(WORK TO BE COMPLETED)
Transcribe exactly everything in the data below from the line containing "- [IdentityService] (the" down to the line containing "source performs with", both lines included and nothing further.

(RECORDED INFORMATION)
(** * Contact identity resolution: a shallow embedding and its properties

    The development follows the TypeScript services of the repository:

    - [ContactRepository] (the Prisma queries on the [Contact] table),
    - [ContactService] (chain creation, merge and consolidation),
    - [IdentityService] (the branch logic of [identifyContact]),
    - [ContactMatcher] (attribute matching and grouping).

    The database is a list of rows in insertion order together with the
    next value of the auto-increment sequence.  Every operation that the
    source performs with [await] on the repository is a function from a
    store to a result and a store. *)

From Stdlib Require Import ZArith List Bool Sorting.Sorted Permutation.
From stdpp Require Import base decidable option list strings gmap sorting pretty.

Open Scope string_scope.
Open Scope list_scope.
Open Scope Z_scope.

#[local] Set Warnings "-clear-no-such-hyp".

(** ** Data model (src/types/index.ts and the Prisma [Contact] model) *)

Inductive LinkPrecedence := PRIMARY | SECONDARY.

#[global] Instance LinkPrecedence_eq_dec : EqDecision LinkPrecedence.
Proof. solve_decision. Defined.

(** Modelled from the spec: the Prisma [Contact] model, whose schema file is
    not among the sources.  The columns are those of section 3 of the
    specification: ids come from an auto-increment sequence, [createdAt] is
    the time of the insertion, [updatedAt] the time of the last write and
    [deletedAt] the soft-delete marker. *)
Record Contact := mkContact {
  id : Z;
  phoneNumber : option string;
  email : option string;
  linkedId : option Z;
  linkPrecedence : LinkPrecedence;
  createdAt : Z;
  updatedAt : Z;
  deletedAt : option Z
}.

#[global] Instance Contact_eq_dec : EqDecision Contact.
Proof. solve_decision. Defined.

Record CreateContactInput := mkCreate {
  c_phoneNumber : option string;
  c_email : option string;
  c_linkedId : option Z;
  c_linkPrecedence : LinkPrecedence
}.

(** An absent field of [UpdateContactInput] is [None]: Prisma leaves the
    column as it is. *)
Record UpdateContactInput := mkUpdate {
  u_phoneNumber : option (option string);
  u_email : option (option string);
  u_linkedId : option (option Z);
  u_linkPrecedence : option LinkPrecedence
}.

Record ConsolidatedContact := mkConsolidated {
  primaryContactId : Z;
  emails : list string;
  phoneNumbers : list string;
  secondaryContactIds : list Z
}.

Record IdentifyResponse := mkResponse { contact : ConsolidatedContact }.

Record ContactSearchResult := mkSearch {
  contacts : list Contact;
  primaryContact : option Contact;
  secondaryContacts : list Contact
}.

Inductive DatabaseResult (A : Type) :=
| Success (data : A)
| Failure (error : string).
Arguments Success {A} data.
Arguments Failure {A} error.

(** A field of the request body: absent, [null] or a string. *)
Inductive JsField := Undefined | Null | Str (s : string).

Record IdentifyRequest := mkRequest {
  reqEmail : JsField;
  reqPhoneNumber : JsField
}.

(** ** JavaScript values *)

(** Truthiness of a [string | null]: [null] and the empty string are falsy. *)
Definition truthy (v : option string) : bool :=
  match v with
  | Some s => negb (bool_decide (s = EmptyString))
  | None => false
  end.
(** X19. A short copy passes for success: when [copy_file_range]
    reports fewer bytes than [source] holds, [zc_copyfile] still returns
    0; [dest] has the length of [source] but only that many of its
    leading bytes, the rest being what the resized [dest] held (its old
    bytes, or zeros past its old end). *)
Theorem copyfile_short_copy_returns_zero :
  forall (w : copy_world) (fs : filesystem) (source dest : String.string)
         (reported : nat),
    source <> dest ->
    open_source_ok w = true -> source_fstat_ok w = true ->
    open_dest_ok w = true -> dest_ftruncate_ok w = true ->
    copy_reports w = Some reported -> dest_close_ok w = true ->
    (reported < length (contents fs source))%nat ->
    copy_ret (zc_copyfile w fs source dest) = 0 /\
    exists (now : list byte),
      copy_fs (zc_copyfile w fs source dest) dest = Some now /\
      length now = length (contents fs source) /\
      firstn reported now = firstn reported (contents fs source) /\
      skipn reported now
      = skipn reported (resize (length (contents fs source))
                               (contents fs dest)).
Proof.
  intros w fs source dest reported Hne Ho Hf Hd Ht Hc Hcl Hshort.
  destruct (copyfile_when_calls_succeed w fs source dest reported
              Hne Ho Hf Hd Ht Hc Hcl) as (Hret & Hdest & _).
  split; [exact Hret|].
  rewrite Nat.min_l in Hdest by lia.
  eexists. split; [exact Hdest|].
  assert (Hlen : length (firstn reported (contents fs source)) = reported)
    by (rewrite length_firstn; lia).
  split; [|split].
  - rewrite length_app, Hlen, length_skipn, resize_length. lia.
  - apply firstn_app_exact. symmetry. exact Hlen.
  - apply skipn_app_exact. symmetry. exact Hlen.
Qed.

(SOLUTION BELOW)
    - [IdentityService] (the branch logic of [identifyContact]),
    - [ContactMatcher] (attribute matching and grouping).

    The database is a list of rows in insertion order together with the
    next value of the auto-increment sequence.  Every operation that the
    source performs with [await] on the repository is a function from a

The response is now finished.